その中に入るのに、靴を脱ぐのが億劫だった。

けれど。

中に入ると、そこはもう銭湯ではなく、
佐々木類さんの作品がそっと息づく、透明な世界だった。
脱衣場、浴槽、タイル。
かつての温度や湿気を思い出すような空間の中に、
ガラスの作品が静かに天井からつり下がっていた。
ガラスの中には、土地に生きる植物たちが閉じ込められていた。
しかし、それらは確かに「死んでいる」のではなく、
ここに生きていた痕跡を、そのまま宿している存在だった。

見つめていると、ふと胸の奥に浮かんだ。
「閉じ込められた植物たち、それは確かに生きていたのに。」
そしてすぐに浮かんだもうひとつの気づき。
「ここもそうだ。確かにそこに人がいた。
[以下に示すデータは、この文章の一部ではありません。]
(** X15.  After a successful update of post [id], on a store with
    distinct post ids, get-post on the id returns the row with the new
    title, content and published flag, the old creation instant and owner,
    and the vote count it had; and sending the same update again returns
    the same row and changes nothing. *)
Theorem update_then_get (st st' : Store) (c : models.User.t) (id : Z)
    (body : schemas.PostCreate.t) (r : option models.Post.t) :
  NoDup (map models.Post.id (posts st)) ->
  post.update_post id body c st = (inr r, st') ->
  exists p,
    In p (posts st)
    /\ models.Post.id p = id
    /\ models.Post.owner_id p = models.User.id c
    /\ let updated :=
         models.Post.mk id (schemas.PostCreate.title body)
           (schemas.PostCreate.content body) (schemas.PostCreate.published body)
           (models.Post.created_at p) (models.Post.owner_id p) in
       r = Some updated
       /\ post.get_post id c st' = (inr (updated, vote_count st id), st')
       /\ post.update_post id body c st' = (inr (Some updated), st').
Proof.
  intros Hpk Hupd.
  set (g := fun q => models.Post.mk (models.Post.id q)
                       (schemas.PostCreate.title body)
                       (schemas.PostCreate.content body)
                       (schemas.PostCreate.published body)
                       (models.Post.created_at q) (models.Post.owner_id q)).
  set (upd := fun q => if models.Post.id q =? id then g q else q).
  rewrite update_post_eval in Hupd.
  destruct (first _) as [p|] eqn:F; [|discriminate].
  destruct (models.Post.owner_id p =? models.User.id c) eqn:Hown; [|discriminate].
  cbn [negb] in Hupd.
  destruct (has_nul _ || has_nul _) eqn:Hnul; [discriminate|].
  cbv zeta in Hupd.
  change (map _ (posts st)) with (map upd (posts st)) in Hupd.
  injection Hupd as <- <-.
  assert (F' : first (filter (fun q => models.Post.id q =? id) (map upd (posts st)))
               = Some (g p)).
  { unfold upd. rewrite (first_filter_map_id (posts st) id g) by reflexivity.
    now rewrite F. }
  apply first_filter_Some in F. destruct F as [Hp Hid].
  apply Z.eqb_eq in Hid. apply Z.eqb_eq in Hown.
  assert (Hids : map models.Post.id (map upd (posts st)) = map models.Post.id (posts st)).
  { rewrite map_map. apply map_ext. intros q. unfold upd.
    now destruct (models.Post.id q =? id). }
  assert (Hgp : g p = models.Post.mk id (schemas.PostCreate.title body)
                        (schemas.PostCreate.content body)
                        (schemas.PostCreate.published body)
                        (models.Post.created_at p) (models.Post.owner_id p))
    by (unfold g; now rewrite Hid).
  exists p. split; [assumption|]. split; [assumption|]. split; [assumption|].
  cbv zeta. rewrite <- Hgp. split; [reflexivity|]. split.
  - assert (Hin : In (g p) (map upd (posts st))).
    { apply in_map_iff. exists p. split; [|assumption].
      unfold upd. now rewrite Hid, Z.eqb_refl. }
    pose proof (get_post_found
                  (mkStore (users st) (map upd (posts st)) (votes st)
                           (users_id_seq st) (posts_id_seq st))
                  c (g p)) as G.
    simpl in G. rewrite Hids in G. specialize (G Hpk Hin).
    rewrite Hid in G. exact G.
  - rewrite update_post_eval. cbn [posts users votes users_id_seq posts_id_seq].
    rewrite F'. cbn [g models.Post.owner_id models.Post.created_at].
    rewrite Hown, Z.eqb_refl, Hnul. cbn [negb]. cbv zeta.
    change (map _ (map upd (posts st))) with (map upd (map upd (posts st))).
    assert (Hidem : map upd (map upd (posts st)) = map upd (posts st)).
    { rewrite map_map. apply map_ext. intros q. unfold upd.
      destruct (models.Post.id q =? id) eqn:E; [|now rewrite E].
      simpl. now rewrite E. }
    rewrite Hidem. rewrite <- Hown, <- Hgp. reflexivity.
Qed.

Lemma update_then_get_witness :
  let body := schemas.PostCreate.mk "new title" "new content" true in
  let updated := models.Post.mk 1 "new title" "new content" true 5 1 in
  let after := mkStore [example_user] [updated] [] 2 2 in
  NoDup (map models.Post.id (posts example_store))
  /\ post.update_post 1 body example_user example_store = (inr (Some updated), after)
  /\ exists p,
       In p (posts example_store)
       /\ post.get_post 1 example_user after
          = (inr (models.Post.mk 1 "new title" "new content" true
                    (models.Post.created_at p) (models.Post.owner_id p), 0), after).
Proof.
  split; [exact example_post_pk|]. split; [reflexivity|].
  destruct (update_then_get example_store _ example_user 1
              (schemas.PostCreate.mk "new title" "new content" true) _
              example_post_pk eq_refl) as (p & Hp & _ & _ & H).
  cbv zeta in H. destruct H as (_ & Hget & _).
  exists p. split; [exact Hp | exact Hget].
Defined.

(** ** Pages of the listing *)

Lemma in_firstn {A : Type} (n : nat) (l : list A) (x : A) :
  In x (firstn n l) -> In x l.
Proof.
  revert l. induction n as [|n IH]; intros [|a l]; simpl; try tauto.
  intros [->|H]; auto.
Qed.

Lemma in_skipn {A : Type} (n : nat) (l : list A) (x : A) :
  In x (skipn n l) -> In x l.
Proof.
  revert l. induction n as [|n IH]; intros [|a l]; simpl; try tauto.
  intros H. right. now apply IH.
Qed.

Lemma firstn_plus {A : Type} (n m : nat) (l : list A) :
  firstn (n + m) l = (firstn n l ++ firstn m (skipn n l))%list.
Proof.
  revert l. induction n as [|n IH]; intros [|a l]; simpl;
    try reflexivity.
  - now destruct m.
  - now rewrite IH.
Qed.

Lemma get_posts_rows (st : Store) (c : models.User.t) (limit skip : option Z)
    (search : option string) (rows : list (models.Post.t * Z)) (st' : Store)
    (row : models.Post.t * Z) :
  NoDup (map models.Post.id (posts st)) ->
  post.get_posts c limit skip search st = (inr rows, st') ->
  In row rows ->
  In (fst row) (posts st) /\ snd row = vote_count st (models.Post.id (fst row)).
Proof.
  intros Hpk H Hin. unfold post.get_posts in H.
  destruct (has_nul _); [discriminate|].
  rewrite posts_with_votes_spec in H by assumption.
  unfold limit_offset in H. destruct (_ && _); [|discriminate].
  injection H as <- _.
  apply in_firstn, in_skipn in Hin.
  apply (Permutation_in _ (Permutation_sym (order_by_id_perm _))) in Hin.
  apply in_map_iff in Hin. destruct Hin as (p & <- & Hp).
  apply filter_In in Hp. simpl. tauto.
Qed.

Lemma search_no_nul (search : option string) :
  (forall s, search = Some s -> has_nul s = false) ->
  has_nul match search with Some s => s | None => EmptyString end = false.
Proof. intros H. destruct search as [s|]; [now apply H | reflexivity]. Qed.

(** X16.  Consecutive pages of list-posts tile the listing: for a search
    string without the NUL character and for non-negative [limit1],
    [limit2] and [skip] whose sum is below 2^63, the page of [limit1] rows
    after [skip], followed by the page of [limit2] rows after
    [skip + limit1], is the page of [limit1 + limit2] rows after [skip];
    no row is lost or repeated between pages. *)
Theorem pages_tile (st : Store) (c : models.User.t) (limit1 limit2 skip : Z)
    (search : option string) :
  (forall s, search = Some s -> has_nul s = false) ->
  0 <= limit1 -> 0 <= limit2 -> 0 <= skip -> skip + limit1 + limit2 < 2 ^ 63 ->
  exists page1 page2,
    post.get_posts c (Some limit1) (Some skip) search st = (inr page1, st)
    /\ post.get_posts c (Some limit2) (Some (skip + limit1)) search st
       = (inr page2, st)
    /\ post.get_posts c (Some (limit1 + limit2)) (Some skip) search st
       = (inr (page1 ++ page2)%list, st).
Proof.
  intros Hnul H1 H2 Hs Hsum. unfold post.get_posts.
  rewrite (search_no_nul _ Hnul).
  rewrite !limit_offset_ok by lia.
  eexists. eexists. split; [reflexivity|]. split; [reflexivity|].
  rewrite !Z2Nat.inj_add by lia.
  rewrite firstn_plus, skipn_skipn.
  now rewrite (Nat.add_comm (Z.to_nat limit1) (Z.to_nat skip)).
Qed.

Lemma pages_tile_witness :
  (forall s, Some "b" = Some s -> has_nul s = false)
  /\ 0 <= 1 /\ 0 <= 5 /\ 0 <= 0 /\ 0 + 1 + 5 < 2 ^ 63
  /\ exists page1 page2,
       post.get_posts example_user (Some 1) (Some 0) (Some "b") example_store
       = (inr page1, example_store)
       /\ post.get_posts example_user (Some 5) (Some (0 + 1)) (Some "b") example_store
          = (inr page2, example_store)
       /\ post.get_posts example_user (Some (1 + 5)) (Some 0) (Some "b") example_store
          = (inr (page1 ++ page2)%list, example_store).
Proof.
  assert (Hn : forall s, Some "b" = Some s -> has_nul s = false)
    by (intros s E; injection E as <-; reflexivity).
  assert (H1 : 0 <= 1) by discriminate.
  assert (H5 : 0 <= 5) by discriminate.
  assert (H0 : 0 <= 0) by discriminate.
  assert (Hs : 0 + 1 + 5 < 2 ^ 63) by reflexivity.
  split; [exact Hn|].
  split; [exact H1|]. split; [exact H5|]. split; [exact H0|]. split; [exact Hs|].
  exact (pages_tile example_store example_user 1 5 0 (Some "b") Hn H1 H5 H0 Hs).
Defined.

(** X17.  List-posts and get-post agree: on a store with distinct post
    ids, every row that list-posts returns, on whatever page and for
    whatever search, is a post of the store, and get-post on its id
    returns the same post with the same count. *)
Theorem listed_row_is_get_post (st st' : Store) (c : models.User.t)
    (limit skip : option Z) (search : option string)
    (rows : list (models.Post.t * Z)) (p : models.Post.t) (n : Z) :
  NoDup (map models.Post.id (posts st)) ->
  post.get_posts c limit skip search st = (inr rows, st') ->
  In (p, n) rows ->
  In p (posts st)
  /\ post.get_post (models.Post.id p) c st = (inr (p, n), st).
Proof.
  intros Hpk H Hin.
  destruct (get_posts_rows _ _ _ _ _ _ _ _ Hpk H Hin) as [Hp Hn].
  simpl in Hp, Hn. subst n. split; [assumption|].
  now apply get_post_found.
Qed.

Lemma listed_row_is_get_post_witness :
  NoDup (map models.Post.id (posts example_store))
  /\ post.get_posts example_user None None (Some "b") example_store
     = (inr [(example_post, 0)], example_store)
  /\ In (example_post, 0) [(example_post, 0)]
  /\ post.get_post 1 example_user example_store = (inr (example_post, 0), example_store).
Proof.
  split; [exact example_post_pk|]. split; [reflexivity|].
  split; [left; reflexivity|].
  exact (proj2 (listed_row_is_get_post example_store _ example_user None None
                  (Some "b") _ example_post 0 example_post_pk eq_refl
                  (or_introl eq_refl))).
Defined.

(** ** What holds in every reachable store *)

(** X18.  In every store the application can reach from the empty
    database, the constraints declared in models.py hold: user ids, user
    e-mails and post ids are unique and below their sequences, every post
    has its owner in the users table, and every vote references a user and
    a post that exist. *)
Theorem reachable_store_constraints {env : Env} (st : Store) :
  main.reachable st ->
  NoDup (map models.User.id (users st))
  /\ NoDup (map models.User.email (users st))
  /\ NoDup (map models.Post.id (posts st))
  /\ (forall u, In u (users st) -> models.User.id u < users_id_seq st)
  /\ (forall p, In p (posts st) ->
        models.Post.id p < posts_id_seq st
        /\ exists u, In u (users st) /\ models.User.id u = models.Post.owner_id p)
  /\ (forall v, In v (votes st) ->
        (exists u, In u (users st) /\ models.User.id u = models.Vote.user_id v)
        /\ (exists p, In p (posts st) /\ models.Post.id p = models.Vote.post_id v)).
Proof.
  intros Hr. apply reachable_ok in Hr.
  destruct Hr as [Hupk Hemail Huseq Hppk Hpseq Hpown _ Hvu Hvp].
  repeat split; auto.
  - apply has_user_true. auto.
  - apply has_user_true. auto.
  - apply has_post_true. auto.
Qed.

Lemma reachable_store_constraints_witness :
  @main.reachable example_env example_store
  /\ NoDup (map models.User.email (users example_store))
  /\ (forall p, In p (posts example_store) ->
        exists u, In u (users example_store)
                  /\ models.User.id u = models.Post.owner_id p).
Proof.
  split; [exact example_store_reachable|].
  destruct (@reachable_store_constraints example_env example_store
              example_store_reachable) as (_ & He & _ & _ & Hp & _).
  split; [exact He|]. intros p Hin. exact (proj2 (Hp p Hin)).
Defined.

(** X19.  Post ids are never reused: along any sequence of requests the
    posts sequence does not go back, and an id below the sequence that no
    post has (one that was handed out and deleted, or spent by a failed
    insert) is the id of no post ever after. *)
Theorem post_id_not_reused {env : Env} (st st' : Store) (id : Z) :
  main.serves st st' ->
  id < posts_id_seq st ->
  (forall p, In p (posts st) -> models.Post.id p <> id) ->
  posts_id_seq st <= posts_id_seq st'
  /\ forall p', In p' (posts st') -> models.Post.id p' <> id.
Proof.
  intros Hs Hid Hnone.
  destruct (serves_keeps_owner _ _ Hs) as [Hseq K].
  split; [assumption|]. intros p' Hp' E.
  destruct (K p' Hp' ltac:(lia)) as (p & Hp & Ep & _).
  apply (Hnone p Hp). congruence.
Qed.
」
この場所で、湯気の中で会話した人たち、
日々の疲れを流しにきた誰かの姿。
そのすべての「痕跡」「影」が、この空間にはまだ薄く残っている。
それが、ガラスの中の植物たちの存在と重なって見えた。

息をするたび、
「生きること」と「残ること」と「閉じ込められること」
その境界線が曖昧になっていく。
ガラスの冷たさと、植物のかつての温度。
生と死の間のような透明な揺らぎ。
人の気配が消えた銭湯の、かすかな記憶。
すべてがひとつの光の中で静かに共鳴していて、
まるで「見えない声」が空間全体を包んでいた。
作品を見つめている間だけ、
時間がほんの少し、後ろへ流れはじめたような気がした。
あの場所に確かにあった“生”が、
透明なガラスの中でふっと浮かび上がってくる。


暗がりの銭湯から外へ出た瞬間、
まぶしい光が、そっと私を包んだ。
疲れていた身体が、植物が光合成をするみたいに、
光をすうっと吸い込んでいく。
心の内側にも、透明な光がシャワーのように降り注いでくるのを感じた。
瀬戸の町には、過去と現在が静かに重なりあう瞬間がある。
佐々木類さんの作品は、そのひとつを、
ほんの少しの時間だけ、私の胸の奥に灯してくれた。
ガラスに閉じ込められた植物たちの“生の残り香”が、
今も静かに、自分の中で息づいているような気がする。